Tribute to Muofhe: hero of resistance

Fallen: Deputy Minister Ngoako Ramatlhodi, left, unveils the plaque in memory of slain leader Tshifhiwa Muofhe. With him is Chief Kennedy Tshivhase and Tshenuwani Farisani. Photo: Benson Ntlemo
Fallen: Deputy Minister Ngoako Ramatlhodi, left, unveils the plaque in memory of slain leader Tshifhiwa Muofhe. With him is Chief Kennedy Tshivhase and Tshenuwani Farisani. Photo: Benson Ntlemo

AT the weekend Judge Tshifhiwa Maumela of the North Gauteng High Court spoke of the cruel conditions at Matatshe Prison when he and struggle icon Tshifhiwa Muofhe were detained by the former Venda police in 1981.

Speaking at the unveiling of a plaque outside the cell in which Muofhe died at the hands of the police, Maumela said detainees would be dumped into small cells and left there.

"No Bibles or hymn books were allowed," Maumela said.

He said detainees hated the clicking sound of keys.

"When you heard the clicking you knew they were coming for one of you and the chances were you might not come back."

Deputy Minister of Correctional Services Ngoako Ramatlhodi on Saturday unveiled a plaque in honour of the late activist, with these words: "In honour of Tshifhiwa Muofhe who bravely fought and laid down his life in the struggle against oppression so that all South Africans may be free and be equal before the law".

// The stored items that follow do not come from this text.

Lemma toBaseTask_row row t :
  toBaseTask row = Some t → tr_id t = dt_id row ∧ assignees t = [].
Proof.
  unfold toBaseTask. destruct (dt_room row); [|done].
  destruct (dt_level row); [|done]. cbn. by intros [= <-].
Qed.

Lemma mapM_toBaseTask data : ∀ base,
  mapM toBaseTask data = Some base →
  Forall2 (λ row t, tr_id t = dt_id row ∧ assignees t = []) data base.
Proof.
  induction data as [|row data IH]; intros base.
  - intros [= <-]. constructor.
  - cbn [mapM]. unfold mbind at 1, option_bind at 1.
    destruct (toBaseTask row) as [t|] eqn:Et; [|done].
    unfold mbind at 1, option_bind at 1.
    destruct (mapM toBaseTask data) as [k|] eqn:Ek; [|done].
    intros [= <-]. constructor; [by apply toBaseTask_row|by apply IH].
Qed.

(** X19. When the request for the assignments of the day's tasks fails,
    [loadTasks] of the second admin dashboard sets no message: it shows
    the tasks of the date, in the order of their ids, each without any
    assignee, and a summary in which every worker has no task. *)
Theorem loadTasks_assignments_error_silent (lc : string → string → Z)
    (workers : list WorkerRow) (date : IsoDate) (st : PageState) (w : World)
    (base : list TaskRow) :
  failing w = None →
  mapM toBaseTask (selectDayTasks date (db w)) = Some base →
  base ≠ [] →
  failing {| db := db w; faults := tail (faults w) |} ≠ None →
  let out := loadTasks lc workers date st w in
  ps_message out.1.1 = None ∧ out.1.2 = false
  ∧ ps_tasks out.1.1 = base
  ∧ map tr_id base
    = map task_id
        (sortBy (λ a b, task_id a - task_id b)
                (List.filter (λ t, bool_decide (task_date t = date))
                             (tasks (db w))))
  ∧ Forall (λ t, assignees t = []) (ps_tasks out.1.1)
  ∧ Forall (λ e, task_count e = 0%nat) (ps_workerSummary out.1.1)
  ∧ db out.2 = db w.
Proof.
  intros Hf Hbase Hne Hf1 out. subst out.
  unfold loadTasks, mbind, M_bind, mret, M_ret. rewrite query_run, Hf.
  cbn [fst snd]. rewrite Hbase.
  destruct (isEmpty (map tr_id base)) eqn:Ee.
  { destruct base; [done|discriminate]. }
  rewrite query_run. cbn [fst snd db].
  destruct (failing {| db := db w; faults := tail (faults w) |}) as [msg|];
    [|by destruct Hf1].
  cbn [fst snd ps_message ps_tasks ps_workerSummary db].
  pose proof (mapM_toBaseTask _ _ Hbase) as Hrows.
  assert (Hnone : Forall (λ t, assignees t = []) base).
  { clear -Hrows. induction Hrows as [|? ? ? ? [_ H]]; constructor; done. }
  split; [done|]. split; [done|]. split; [done|]. split.
  { unfold selectDayTasks in Hrows.
    set (l := sortBy _ _) in *. clearbody l. clear -Hrows.
    revert base Hrows. induction l as [|t l IH]; intros base Hrows.
    - by inversion Hrows.
    - inversion Hrows as [|? y ? k [Hid _] Hrest]; subst.
      cbn [map]. f_equal; [done|]. by apply IH. }
  split; [done|]. split; [|done].
  apply Forall_forall. intros e He.
  destruct (buildWorkerSummary_spec lc workers base) as (_ & Hcount & _).
  destruct (Hcount e He) as [-> _].
  assert (Hflat : assigneesWithRoom base = []).
  { clear -Hnone. unfold assigneesWithRoom.
    induction Hnone as [|t l Ht _ IH]; [done|].
    cbn. rewrite Ht. cbn. exact IH. }
  by rewrite Hflat.
Qed.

Ramatlhodi, with pastors and members of the Muofhe family, laid a wreath at Medium B centre, cell No2, where Muofhe died.

"We are marking the site where one of our heroes died and, through this, showing that our freedom was not achieved for free and many people laid down their lives for it."

Ramatlhodi later addressed a memorial lecture in memory of Muofhe at the Charis Church in Makwarela, sharing the stage with Muofhe's long-time friend, Tshenuwani Farisani of the Lutheran Church.

Muofhe, a lay preacher and activist, was killed when MK bombed the Sibasa police station on October 31 1981, leaving several police officers dead.

Speakers at the lecture included South African Council of Churches general secretary Mautji Pataki, the SACP's Gilbert Kganyago, Coastu's Dan Sebabi and MKMVA veteran Dambuza Malada, who was commander of the MK unit that bombed the police station.

In a tribute to the slain activist more than 20 motorbike riders drove through Thohoyandou, retracing Muofhe's steps from his home, to the notorious torture centre in Sibasa, to the police station where he died, to the Beuster mission and finally to the cemetery where he was buried.